*** GIVEN RECORDS ***
(** X4 on a risk whose only affected id names no activity of the list. *)
Lemma calculateSingleRisk_unresolved_witness :
  exists out,
    calculateSingleRisk sampleDateParse exampleRb [exampleArtifact; exampleA1]
      [exampleRb] 1 1 = Some out
    /\ RiskAnalysisOutput.affectedDurationSum out == 0
    /\ RiskAnalysisOutput.affectedCostSum out == 0
    /\ RiskAnalysisOutput.addedDays out == 0
    /\ RiskAnalysisOutput.expectedTimeImpact out == 0
    /\ RiskAnalysisOutput.addedCost out == 0
    /\ RiskAnalysisOutput.expectedCostImpact out == 0.
Proof.
  apply (calculateSingleRisk_unresolved sampleDateParse exampleRb
           [exampleArtifact; exampleA1] [exampleRb] 1 1).
  intros a [<-|[<-|[]]] Hin.
  - simpl. discriminate.
  - exfalso. simpl in Hin. destruct Hin as [Hin|[]].
    vm_compute in Hin. discriminate Hin.
Defined.

(** X5 on the first example risk and the raw activity. *)
Lemma calculateSingleRisk_expected_bounds_witness :
  exists out,
    calculateSingleRisk sampleDateParse exampleR1
      (enrichActivities sampleDateParse [exampleArtifact; exampleRawA1])
      [exampleR1] 1 1 = Some out
    /\ 0 <= RiskAnalysisOutput.affectedDurationSum out
    /\ 0 <= RiskAnalysisOutput.affectedCostSum out
    /\ 0 <= RiskAnalysisOutput.expectedTimeImpact out
    /\ RiskAnalysisOutput.expectedTimeImpact out <= RiskAnalysisOutput.addedDays out
    /\ 0 <= RiskAnalysisOutput.expectedCostImpact out
    /\ RiskAnalysisOutput.expectedCostImpact out <= RiskAnalysisOutput.addedCost out.
Proof.
  apply (calculateSingleRisk_expected_bounds sampleDateParse exampleR1
           [exampleArtifact; exampleRawA1] [exampleR1] 1 1).
  - simpl; lra.
  - simpl; lra.
  - simpl; lra.
  - simpl; lra.
  - intros a [<-|[<-|[]]]; simpl; lra.
  - vm_compute. discriminate.
  - vm_compute. discriminate.
  - intros a [<-|[<-|[]]]; vm_compute; discriminate.
Defined.

(** X6 on the source of the relation scenario. *)
Lemma calculateDependencyCentrality_range_witness :
  exists c,
    calculateDependencyCentrality scenarioR1 [scenarioR1; scenarioR2 10] = Some c
    /\ 0 <= c /\ c <= 100
    /\ (degreeOf [scenarioR1; scenarioR2 10] scenarioR1 = 0%nat -> c == 0).
Proof.
  apply (calculateDependencyCentrality_range scenarioR1
           [scenarioR1; scenarioR2 10]).
  left. reflexivity.
Defined.


(** X8 on two risks whose percentages sum to 350 and 240. *)
Lemma calculateCombinedImpact_capped_witness :
  exists scenario,
    calculateCombinedImpact sampleDateParse [lit "H1"; lit "H2"]
      [Risk.mk (lit "H1") (lit "Flood") 20 150 120 0 [] [] [] [] [lit "A1"];
       Risk.mk (lit "H2") (lit "Strike") 40 200 120 0 [] [] [] [] [lit "A1"]]
      [exampleA1] = Some scenario
    /\ CombinedScenario.combinedTimeImpactPercent scenario <= 200
    /\ CombinedScenario.combinedCostImpactPercent scenario <= 200.
Proof.
  destruct (calculateCombinedImpact sampleDateParse [lit "H1"; lit "H2"]
              [Risk.mk (lit "H1") (lit "Flood") 20 150 120 0 [] [] [] []
                 [lit "A1"];
               Risk.mk (lit "H2") (lit "Strike") 40 200 120 0 [] [] [] []
                 [lit "A1"]]
              [exampleA1]) as [scenario|] eqn:E.
  - exists scenario. split; [reflexivity|].
    exact (calculateCombinedImpact_capped sampleDateParse _ _ _ _ E).
  - vm_compute in E. discriminate E.
Defined.

(** X10 on the first example risk alone. *)
Lemma calculateCombinedImpact_single_witness :
  exists scenario,
    calculateCombinedImpact sampleDateParse [Risk.id exampleR1]
      [exampleR1; exampleRa] [exampleA1; exampleA2] = Some scenario
    /\ CombinedScenario.combinedExpectedTimeImpact scenario
       == snd (calculateTimeImpact exampleR1
                 (getAffectedDurationSum sampleDateParse exampleR1
                    [exampleA1; exampleA2]))
    /\ CombinedScenario.combinedExpectedCostImpact scenario
       == snd (calculateCostImpact exampleR1
                 (getAffectedCostSum exampleR1 [exampleA1; exampleA2])).
Proof.
  apply (calculateCombinedImpact_single sampleDateParse exampleR1
           [exampleR1; exampleRa] [exampleA1; exampleA2]).
  - repeat constructor; simpl; [|tauto].
    intros [H|[]]. vm_compute in H. discriminate H.
  - left. reflexivity.
  - simpl. lra.
  - simpl. lra.
Defined.

(** X12 on a risk whose relation names no risk of the roster. *)
Lemma propagateRisk_insignificant_witness :
  propagateRisk scenarioR1 [scenarioR1] [] 0 []
  = (PropagationResult.mk (lit "R1") 80 80 [lit "R1"], [lit "R1"]).
Proof.
  apply (propagateRisk_insignificant scenarioR1 [scenarioR1] [] 0 []).
  - lia.
  - intros [].
  - intros relation [<-|[]]. left. reflexivity.
Defined.

(** X13 on the relation scenario: R2 at 10 is reached once, at 50. *)
Lemma propagateRisk_single_relation_witness :
  exists result,
    fst (propagateRisk scenarioR1 [scenarioR1; scenarioR2 10] [] 0 []) = result
    /\ PropagationResult.propagationPath result = [] ++ [lit "R1"]
    /\ PropagationResult.finalProbability result
       == Qmax 80 (Qmin 100 (10 + 0.5 * 80)).
Proof.
  apply (propagateRisk_single_relation scenarioR1 [scenarioR1; scenarioR2 10]
           [] 0 [] (RiskRelation.mk (lit "R2") dependency (Some 0.5))
           (scenarioR2 10)).
  - lia.
  - intros [].
  - reflexivity.
  - reflexivity.
  - reflexivity.
  - vm_compute. discriminate.
  - vm_compute. discriminate.
  - vm_compute. discriminate.
Defined.

(** X15 on a sorted array of five values: p10 <= p90. *)
Lemma percentile_monotone_witness :
  percentile [1; 2; 4; 8; 16] 10 = Some 1
  /\ percentile [1; 2; 4; 8; 16] 90 = Some 16
  /\ 1 <= 16.
Proof.
  split; [reflexivity|]. split; [reflexivity|].
  apply (percentile_monotone [1; 2; 4; 8; 16] 10 90 1 16).
  - repeat constructor; discriminate.
  - discriminate.
  - reflexivity.
  - reflexivity.
Defined.

(** X9 on a selection that names no risk of the roster. *)
Lemma calculateCombinedImpact_undefined_iff_witness :
  Forall moderateRisk [exampleRa]
  /\ Forall moderateActivity [exampleA1]
  /\ calculateCombinedImpact sampleDateParse [lit "Rz"] [exampleRa] [exampleA1]
     = None.
Proof.
  assert (Hr : Forall moderateRisk [exampleRa]).
  { repeat constructor; vm_compute; discriminate. }
  assert (Ha : Forall moderateActivity [exampleA1]).
  { constructor; [|constructor]. split; [vm_compute; discriminate|].
    split; intros x [= <-]; vm_compute; discriminate. }
  split; [exact Hr|]. split; [exact Ha|].
  apply (calculateCombinedImpact_undefined_iff sampleDateParse [lit "Rz"]
           [exampleRa] [exampleA1] Hr Ha).
  split.
  - intros r [<-|[]] [H|[]]. vm_compute in H. discriminate H.
  - exists exampleA1. split; [left; reflexivity|reflexivity].
Defined.
Lemma analyzeRiskBehavior_one_per_risk_witness :
  holds (Store.risks exampleStore) (Input.risks exampleInput)
        [exampleR1; exampleRa]
  /\ holds (Store.activities exampleStore) (Input.activities exampleInput)
           [exampleArtifact; exampleRawA1]
  /\ exists out st',
       sampleRun exampleStore exampleInput = Some (out, st')
       /\ map PropagationResult.riskId (AnalysisOutput.propagationResults out)
          = map Risk.id [exampleR1; exampleRa]
       /\ map PropagationResult.originalProbability
              (AnalysisOutput.propagationResults out)
          = map Risk.probability [exampleR1; exampleRa]
       /\ Forall (fun res => PropagationResult.propagationPath res = [])
                 (AnalysisOutput.propagationResults out)
       /\ map RiskAnalysisOutput.riskId (AnalysisOutput.perRiskAnalysis out)
          = map Risk.id [exampleR1; exampleRa].
Proof.
  assert (Hr : holds (Store.risks exampleStore) (Input.risks exampleInput)
                 [exampleR1; exampleRa]) by (repeat constructor).
  assert (Ha : holds (Store.activities exampleStore)
                 (Input.activities exampleInput)
                 [exampleArtifact; exampleRawA1]) by (repeat constructor).
  split; [exact Hr|]. split; [exact Ha|].
  exact (analyzeRiskBehavior_one_per_risk sampleDateParse unit
           (fun _ _ _ _ _ => tt) exampleStore exampleInput false 7500 None None
           _ _ Hr Ha).
Defined.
***
### [YOUR INSTRUCTIONS]
Transcribe, with no changes, the listing above from its first line through the line with "c /\ c <= 100", including that line, and stop once it is done.

### [RESPONSE FOR THIS EXERCISE]
(** X4 on a risk whose only affected id names no activity of the list. *)
Lemma calculateSingleRisk_unresolved_witness :
  exists out,
    calculateSingleRisk sampleDateParse exampleRb [exampleArtifact; exampleA1]
      [exampleRb] 1 1 = Some out
    /\ RiskAnalysisOutput.affectedDurationSum out == 0
    /\ RiskAnalysisOutput.affectedCostSum out == 0
    /\ RiskAnalysisOutput.addedDays out == 0
    /\ RiskAnalysisOutput.expectedTimeImpact out == 0
    /\ RiskAnalysisOutput.addedCost out == 0
    /\ RiskAnalysisOutput.expectedCostImpact out == 0.
Proof.
  apply (calculateSingleRisk_unresolved sampleDateParse exampleRb
           [exampleArtifact; exampleA1] [exampleRb] 1 1).
  intros a [<-|[<-|[]]] Hin.
  - simpl. discriminate.
  - exfalso. simpl in Hin. destruct Hin as [Hin|[]].
    vm_compute in Hin. discriminate Hin.
Defined.

(** X5 on the first example risk and the raw activity. *)
Lemma calculateSingleRisk_expected_bounds_witness :
  exists out,
    calculateSingleRisk sampleDateParse exampleR1
      (enrichActivities sampleDateParse [exampleArtifact; exampleRawA1])
      [exampleR1] 1 1 = Some out
    /\ 0 <= RiskAnalysisOutput.affectedDurationSum out
    /\ 0 <= RiskAnalysisOutput.affectedCostSum out
    /\ 0 <= RiskAnalysisOutput.expectedTimeImpact out
    /\ RiskAnalysisOutput.expectedTimeImpact out <= RiskAnalysisOutput.addedDays out
    /\ 0 <= RiskAnalysisOutput.expectedCostImpact out
    /\ RiskAnalysisOutput.expectedCostImpact out <= RiskAnalysisOutput.addedCost out.
Proof.
  apply (calculateSingleRisk_expected_bounds sampleDateParse exampleR1
           [exampleArtifact; exampleRawA1] [exampleR1] 1 1).
  - simpl; lra.
  - simpl; lra.
  - simpl; lra.
  - simpl; lra.
  - intros a [<-|[<-|[]]]; simpl; lra.
  - vm_compute. discriminate.
  - vm_compute. discriminate.
  - intros a [<-|[<-|[]]]; vm_compute; discriminate.
Defined.

(** X6 on the source of the relation scenario. *)
Lemma calculateDependencyCentrality_range_witness :
  exists c,
    calculateDependencyCentrality scenarioR1 [scenarioR1; scenarioR2 10] = Some c
    /\ 0 <= c /\ c <= 100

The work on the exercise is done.